5. The vascular graft sizer of claim 1 further comprising a graft size indicator proximal to said sizing member for indicating the size of a vascular graft to which said sizing member corresponds.

6. A vascular graft sizer for gauging the size of a distorted blood vessel comprising an oblong sizing member, said oblong sizing member corresponding to a vascular graft having a substantially circular shape.

7. The vascular graft sizer of claim 6 wherein said oblong sizing member is substantially oval.

8. The vascular graft sizer of claim 6 wherein said oblong sizing member is substantially elliptical.

9. The vascular graft sizer of claim 6 further comprising an introducing portion adapted to ease entry of said oblong sizing member into a blood vessel, said oblong sizing member comprising a face, and said introducing portion extending from said face of said oblong sizing member.

10. The vascular graft sizer of claim 6 further comprising a handle portion and a second oblong sizing member, said handle portion interposed between said oblong sizing member and said second oblong sizing member, said oblong sizing member and said second oblong sizing member both corresponding to a common vascular graft having a given size, said second oblong sizing member having a similar profile to said oblong sizing member but having a different dimension.

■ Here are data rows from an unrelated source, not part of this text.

(** * Coverage data store (coverage/data.py)

    A shallow embedding of [CoverageData]: the in-memory line and arc maps,
    the pickled record written to and read from disk, the defensive decoder
    [_read_file], the parallel combine, and the queries.

    Python values are modelled by two types: [key], the hashable values that
    can be dictionary keys (None, integers, strings, tuples of keys), and
    [pyval], the values a pickle can hold (keys, lists, dictionaries).
    Dictionaries are [gmap]s, the "dictionary used as a set" idiom
    [{lineno: None, ...}] is a [gset].  Exceptions are explicit: a fallible
    step returns a [result]. *)

From Stdlib Require Import ZArith String Ascii List Sorting.Sorted.
From stdpp Require Import base option list sorting countable strings gmap fin_maps fin_sets.

#[local] Set Warnings "-register-all,-clear-no-such-hyp".

Local Open Scope Z_scope.
Local Open Scope string_scope.

(** ** Python values *)

(** Hashable values: what can be a key of a dict. *)
Inductive key : Type :=
  | KNone : key
  | KInt (z : Z) : key
  | KStr (s : string) : key
  | KTuple (xs : list key) : key.

(** Induction over [key] that also covers the elements of a tuple. *)
Fixpoint key_ind' (P : key → Prop)
    (HNone : P KNone)
    (HInt : ∀ z, P (KInt z))
    (HStr : ∀ s, P (KStr s))
    (HTuple : ∀ xs, Forall P xs → P (KTuple xs))
    (k : key) {struct k} : P k :=
  match k with
  | KNone => HNone
  | KInt z => HInt z
  | KStr s => HStr s
  | KTuple xs =>
      HTuple xs
        ((fix go (l : list key) : Forall P l :=
            match l with
            | [] => @List.Forall_nil key P
            | x :: l' =>
                @List.Forall_cons key P x l' (key_ind' P HNone HInt HStr HTuple x) (go l')
            end) xs)
  end.

Fixpoint key_enc (k : key) : gen_tree (Z + string) :=
  match k with
  | KNone => GenNode 0 []
  | KInt z => GenLeaf (inl z)
  | KStr s => GenLeaf (inr s)
  | KTuple xs => GenNode 1 (map key_enc xs)
  end.

Fixpoint key_dec (t : gen_tree (Z + string)) : key :=
  match t with
  | GenLeaf (inl z) => KInt z
  | GenLeaf (inr s) => KStr s
  | GenNode 0%nat _ => KNone
  | GenNode _ ts => KTuple (map key_dec ts)
  end.

Lemma key_dec_enc (k : key) : key_dec (key_enc k) = k.
Proof.
  induction k as [| z | s | xs IH] using key_ind'; simpl; try reflexivity.
  f_equal. induction IH as [| x l Hx _ IHl]; simpl; [reflexivity |].
  now rewrite Hx, IHl.
Qed.

#[global] Instance key_eq_dec : EqDecision key.
Proof.
  refine (fix go (a b : key) {struct a} : Decision (a = b) :=
    match a, b with
    | KNone, KNone => left _
    | KInt x, KInt y => cast_if (decide (x = y))
    | KStr s, KStr t => cast_if (decide (s = t))
    | KTuple xs, KTuple ys =>
        cast_if ((fix gol (l1 l2 : list key) {struct l1} : Decision (l1 = l2) :=
                    match l1, l2 with
                    | [], [] => left _
                    | x :: l1', y :: l2' =>
                        cast_if_and (go x y) (gol l1' l2')
                    | _, _ => right _
                    end) xs ys)
    | _, _ => right _
    end); clear go; try clear gol; congruence.
Defined.

#[global] Instance key_countable : Countable key :=
  inj_countable' key_enc key_dec key_dec_enc.

(** Values held by a pickle.  A tuple holding a list is a value but not a
    key; [to_key] below makes the distinction. *)
Inductive pyval : Type :=
  | VNone : pyval
  | VInt (z : Z) : pyval
  | VStr (s : string) : pyval
  | VTuple (xs : list pyval) : pyval
  | VList (xs : list pyval) : pyval
  | VDict (d : gmap key pyval) : pyval.

(** A key seen as a value. *)
Fixpoint of_key (k : key) : pyval :=
  match k with
  | KNone => VNone
  | KInt z => VInt z
  | KStr s => VStr s
  | KTuple xs => VTuple (map of_key xs)
  end.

11. The vascular graft sizer of claim 10 wherein said oblong sizing member has a first face that is substantially elliptical in shape and has a first width, said second oblong sizing member having a second face that is substantially elliptical in shape and has a second width, and said first width and said second width are different.

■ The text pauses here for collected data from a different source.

Definition set_prevpc (v : Z) (c : @Cpu regCpsr Cp15) : @Cpu regCpsr Cp15 :=
  {| Regs := Regs c; Cpsr := Cpsr c; Clock := Clock c; UsrBank := UsrBank c;
     FiqBank := FiqBank c; SvcBank := SvcBank c; AbtBank := AbtBank c;
     IrqBank := IrqBank c; UndBank := UndBank c; SpsrBank := SpsrBank c;
     UsrBank2 := UsrBank2 c; FiqBank2 := FiqBank2 c; arch := arch c; pc := pc c;
     cp15 := cp15 c; lines := lines c; prevpc := v;
     memCycles := memCycles c; targetCycles := targetCycles c;
     tightExit := tightExit c; DebugTrace := DebugTrace c |}.

(** [Reset] *)
Definition Reset (swiHle : gmap Z (@Hle regCpsr Cp15)) (cpu : @Cpu regCpsr Cp15)
  : option (@Cpu regCpsr Cp15) :=
  let cpu := set_pc 0 cpu in
  let cpu := set_prevpc 0 cpu in
  let cpu := set_Clock 0 cpu in
  Exception ops swiHle ExceptionReset cpu.

(** The call number [Exception] looks up for a SWI. *)
Definition swiNumber (cpu : @Cpu regCpsr Cp15) : Z :=
  Z.land (Read16 ops cpu (uint32 (pc cpu - 2))) 0xFF.

Lemma RegSpsr_spsrOfMode (cpu : @Cpu regCpsr Cp15) :
  RegSpsr ops cpu = spsrOfMode (cpsr_GetMode ops (Cpsr cpu)).
Proof. reflexivity. Qed.

(** The hook [Exception] finds: the table's entry at the call number for a
    SWI, none for any other exception. *)
Definition hookFor (swiHle : gmap Z (@Hle regCpsr Cp15)) (exc : ExceptionT)
    (cpu : @Cpu regCpsr Cp15) : option (@Hle regCpsr Cp15) :=
  if is_Swi exc then swiHle !! swiNumber cpu else None.

(** [Exception] with the hook it finds made explicit. *)
Lemma Exception_by_hook swiHle exc cpu :
  Exception ops swiHle exc cpu =
    match hookFor swiHle exc cpu with
    | Some hle =>
        let '(cpu, delay) := hle cpu in
        Some (set_Clock (int64 (Clock cpu + int64 (delay + 3))) cpu)
    | None => Exception ops ∅ exc cpu
    end.
Proof.
  unfold Exception, hookFor, swiNumber. destruct exc; cbn [is_Swi]; try reflexivity.
  assert (N : (if cpsr_T ops (Cpsr cpu)
               then uint32 (pc cpu + at_exc excPcOffsetThumb ExceptionSwi)
               else uint32 (pc cpu + at_exc excPcOffsetArm ExceptionSwi)) = uint32 (pc cpu)).
  { destruct (cpsr_T _ _); f_equal; change (at_exc _ _) with 0; lia. }
  rewrite N, uint32_sub_uint32.
  destruct (swiHle !! Z.land (Read16 ops cpu (uint32 (pc cpu - 2))) 255); reflexivity.
Qed.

12. A vascular graft sizing system for gauging the size of a distorted blood vessel comprising

a first sizing member, said first sizing member including a first face having a first shape corresponding to a shape of a distorted blood vessel, said first sizing member corresponding to a vascular graft having a shape substantially similar to a non-distorted blood vessel;

a second sizing member, said second sizing member including a second face having a second shape corresponding to a shape of a distorted blood vessel, said second sizing member corresponding to a vascular graft having a shape substantially similar to a non-distorted blood vessel; and

a handle portion interposed between said first and second sizing members.

13. The vascular graft sizing system of claim 12 wherein at least one of said first and second faces are substantially oval in shape.

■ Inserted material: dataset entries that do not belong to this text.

(** * The debug server of Prepack: [src/debugger/server/Debugger.js]

    A shallow embedding of the class [DebugServer] and the properties of
    its command loop, checkpoint hook, stack and scope inspection, path
    translation and stop-severity policy. *)

From Stdlib Require Import ZArith List String Ascii Bool Lia.
From Stdlib Require Import Numbers.DecimalString.
Import ListNotations.

Local Open Scope list_scope.
Local Open Scope string_scope.

(** ** JavaScript values used by the server *)

(** A string is truthy when it is not empty. *)
Definition truthy_string (s : string) : bool :=
  match s with
  | EmptyString => false
  | String _ _ => true
  end.

(** A value of type [void | null | string]: [None] stands for [undefined]
    and [null], both falsy. *)
Definition truthy (v : option string) : bool :=
  match v with
  | Some s => truthy_string s
  | None => false
  end.

(** [a || b] on an optional string and a string. *)
Definition or_else (v : option string) (d : string) : string :=
  match v with
  | Some s => if truthy_string s then s else d
  | None => d
  end.

(** The decimal digits of an integer, with a minus sign before a negative
    one. This is what [+] with a string makes of a number that is an
    integer of magnitude below [2^53]; [number_to_string] uses it for these
    numbers only. *)
Definition string_of_number (z : Z) : string :=
  NilZero.string_of_int (Z.to_int z).

(** A number, as a frame id is one. An integer of magnitude below [2^53]
    is [Integer]; a number that is not an integer is given by the integer
    just below it and by its rendering as a string; a number of magnitude
    [2^53] or more, the infinities among them, is given by its sign and its
    rendering; and there is [NaN]. The renderings are those of the
    language, which the model does not compute: [0.5] is
    [NonIntegral 0 "0.5"], [10^21] is [Huge false "1e+21"]. *)
Inductive Number :=
| Integer (z : Z)
| NonIntegral (floor : Z) (shown : string)
| Huge (negative : bool) (shown : string)
| NaN.

Bind Scope Z_scope with Number.
Coercion Integer : Z >-> Number.


(** [f < bound] and [f >= bound] for an integer [bound] of magnitude below
    [2^53]; every comparison with [NaN] is false. *)
Definition below (f : Number) (bound : Z) : bool :=
  match f with
  | Integer z => (z <? bound)%Z
  | NonIntegral floor _ => (floor <? bound)%Z
  | Huge negative _ => negative
  | NaN => false
  end.

Definition at_least (f : Number) (bound : Z) : bool :=
  match f with
  | Integer z => (bound <=? z)%Z
  | NonIntegral floor _ => (bound <=? floor)%Z
  | Huge negative _ => negb negative
  | NaN => false
  end.

(** The number as [+] with a string renders it. *)
Definition number_to_string (f : Number) : string :=
  match f with
  | Integer z => string_of_number z
  | NonIntegral _ shown => shown
  | Huge _ shown => shown
  | NaN => "NaN"
  end.

(** [a - f] when it is an integer: an array is read at such an index
    only. *)
Definition integer_minus (a : Z) (f : Number) : option Z :=
  match f with
  | Integer z => Some (a - z)%Z
  | _ => None
  end.

(** [array[index]]: [undefined] at an index that is not an integer, is
    negative or is past the end. *)
Definition element {A} (array : list A) (index : option Z) : option A :=
  match index with
  | Some i => if (i <? 0)%Z then None else nth_error array (Z.to_nat i)
  | None => None
  end.

(** [strip_prefix p s] is the rest of [s] after [p] when [s] starts with
    [p]. *)
Fixpoint strip_prefix (p s : string) : option string :=
  match p with
  | EmptyString => Some s
  | String a p' =>
      match s with
      | EmptyString => None
      | String b s' => if Ascii.eqb a b then strip_prefix p' s' else None
      end
  end.

Definition starts_with (p s : string) : bool :=
  match strip_prefix p s with
  | Some _ => true
  | None => false
  end.

(** [occurs p s]: the pattern [p] is found somewhere in [s]. *)
Fixpoint occurs (p s : string) : bool :=
  if starts_with p s then true
  else match s with
       | EmptyString => false
       | String _ s' => occurs p s'
       end.

(** [String.prototype.replace] with a string pattern and the empty
    replacement: the leftmost match of [p] in [s] is removed; without a
    match the result is [s]. *)
Fixpoint replace_first (p s : string) : string :=
  match strip_prefix p s with
  | Some rest => rest
  | None =>
      match s with
      | EmptyString => EmptyString
      | String c s' => String c (replace_first p s')
      end
  end.

(** ** Path translator *)

Module PathTranslator.

(** [_relativeToAbsolute]: the template string [`${prefix}${path}`]. *)
Definition _relativeToAbsolute (_sourcemapPrefix path : string) : string :=
  _sourcemapPrefix ++ path.

(** [_absoluteToRelative]: [path.replace(prefix, "")]. *)
Definition _absoluteToRelative (_sourcemapPrefix path : string) : string :=
  replace_first _sourcemapPrefix path.

(** The wording of the specification for [toRelative], "strips the prefix
    (first occurrence)": [s] splits as [before ++ p ++ rest] and no split
    of [s] around [p] has a shorter part before [p]. *)
Definition first_occurrence (p s before rest : string) : Prop :=
  s = before ++ p ++ rest /\
  forall before' rest', s = before' ++ p ++ rest' ->
    String.length before <= String.length before'.

Definition no_occurrence (p s : string) : Prop :=
  forall before rest, s <> before ++ p ++ rest.

End PathTranslator.

(** ** Stop severity policy *)

Module Severity.

(** The type [Severity] of [errors.js] is the union of these four string
    literals. *)
Inductive Severity := Information | Warning | RecoverableError | FatalError.

Definition name (s : Severity) : string :=
  match s with
  | Information => "Information"
  | Warning => "Warning"
  | RecoverableError => "RecoverableError"
  | FatalError => "FatalError"
  end.

(** Position in the order Information < Warning < RecoverableError <
    FatalError. *)
Definition rank (s : Severity) : nat :=
  match s with
  | Information => 0
  | Warning => 1
  | RecoverableError => 2
  | FatalError => 3
  end.

Definition at_or_above (s t : Severity) : Prop := rank t <= rank s.

End Severity.

(** Errors raised by the server. *)
Inductive Error :=
| DebuggerError (errorType message : string)
| InvariantViolation (message : string).

(** [shouldStopForSeverity]: a switch on the configured threshold
    [_diagnosticSeverity], both values being strings at run time. *)
Definition shouldStopForSeverity (_diagnosticSeverity severity : string)
  : Error + bool :=
  if String.eqb _diagnosticSeverity "Information" then inr true
  else if String.eqb _diagnosticSeverity "Warning" then
    inr (negb (String.eqb severity "Information"))
  else if String.eqb _diagnosticSeverity "RecoverableError" then
    inr (String.eqb severity "RecoverableError" || String.eqb severity "FatalError")
  else if String.eqb _diagnosticSeverity "FatalError" then
    inr (String.eqb severity "FatalError")
  else inl (InvariantViolation "Unexpected severity type").

(** ** Data model *)

Record Position := { line : Z; column : Z }.

(** [BabelNodeSourceLocation]; only [source] and [start] are read by the
    server. *)
Record BabelNodeSourceLocation := {
  source : option string;
  start : Position
}.

(** [BabelNode]: the node kind and its optional location. *)
Record BabelNode := {
  type : string;
  loc : option BabelNodeSourceLocation
}.

(** [SourceData], the last-executed marker. *)
Record SourceData := {
  filePath : string;
  sd_line : Z;
  sd_column : Z;
  stackSize : nat
}.

(** [Breakpoint] as carried by a breakpoint request. *)
Record Breakpoint := {
  bp_filePath : string;
  bp_line : Z;
  bp_column : Z;
  bp_enabled : bool
}.

Record Stackframe := {
  id : nat;
  functionName : string;
  fileName : string;
  sf_line : Z;
  sf_column : Z
}.

Record Scope := {
  name : string;
  variablesReference : Z;
  expensive : bool
}.

(** The function value of a frame or of a function environment record. *)
Record FunctionValue := { __originalName : option string }.

(** Modelled from the spec: the classes of [environment.js] are not part of
    the sources at hand. The specification lists the kinds global,
    function-local, other declarative and dynamic object; the function
    record is a declarative record ([FunctionEnvironmentRecord] is tested
    under [DeclarativeEnvironmentRecord] in [_getScopeName]).
    [BareEnvironmentRecord] is an instance of the base class
    [EnvironmentRecord] that belongs to none of the four. *)
Inductive EnvironmentRecord :=
| GlobalEnvironmentRecord
| FunctionEnvironmentRecord (FunctionObject : FunctionValue)
| DeclarativeEnvironmentRecord
| ObjectEnvironmentRecord
| BareEnvironmentRecord.

Inductive EnvironmentClass :=
| ClassGlobal | ClassDeclarative | ClassFunction | ClassObject.

(** [envRec instanceof C]. *)
Definition instanceof (envRec : EnvironmentRecord) (C : EnvironmentClass) : bool :=
  match envRec, C with
  | GlobalEnvironmentRecord, ClassGlobal => true
  | FunctionEnvironmentRecord _, ClassDeclarative => true
  | FunctionEnvironmentRecord _, ClassFunction => true
  | DeclarativeEnvironmentRecord, ClassDeclarative => true
  | ObjectEnvironmentRecord, ClassObject => true
  | _, _ => false
  end.

Definition known_kind (envRec : EnvironmentRecord) : bool :=
  match envRec with
  | BareEnvironmentRecord => false
  | _ => true
  end.

(** [LexicalEnvironment]: a record and the link to the enclosing
    environment; the outermost environment has the parent [null]. *)
Inductive LexicalEnvironment :=
| OutermostEnvironment (environmentRecord : EnvironmentRecord)
| InnerEnvironment (environmentRecord : EnvironmentRecord)
                   (parent : LexicalEnvironment).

14. The vascular graft sizing system of claim 12 wherein at least one of said first and second faces are substantially elliptical in shape.

15. The vascular graft sizing system of claim 12 wherein said first and second sizing members correspond to a common vascular graft.

16. The vascular graft sizing system of claim 15 wherein said first and second faces have substantially similar profiles but have a different dimension.

17. The vascular graft sizing system of claim 12 wherein

said first face includes two first round portions joined by two first flat portions, said first face including a first width defined by the distance between said two first flat portions;

said second face includes two second round portions joined by two second flat portions, said second face including a second width defined by the distance between said two second flat portions;

said first and second sizing members correspond to a common vascular graft; and

said first and second widths are different.

18. The vascular graft sizing system of claim 12 wherein at least one of said first and second sizing members includes a graft size indicator for indicating the size of a vascular graft to which said first or second sizing member corresponds.

19. The vascular graft sizing system of claim 12 wherein said handle portion includes a handle interposed between two stems, one of said two stems is located proximal to said first sizing member and the other of said two stems is located proximal to said second sizing member, and said two stems are flexibly adjustable.

20. The vascular graft sizing system of claim 12 wherein at least one of said first and second sizing members includes an introducing flange adapted to ease entry of said first or second sizing member into a blood vessel, said introducing flange extending from said first or second face of said first or second sizing members, respectively.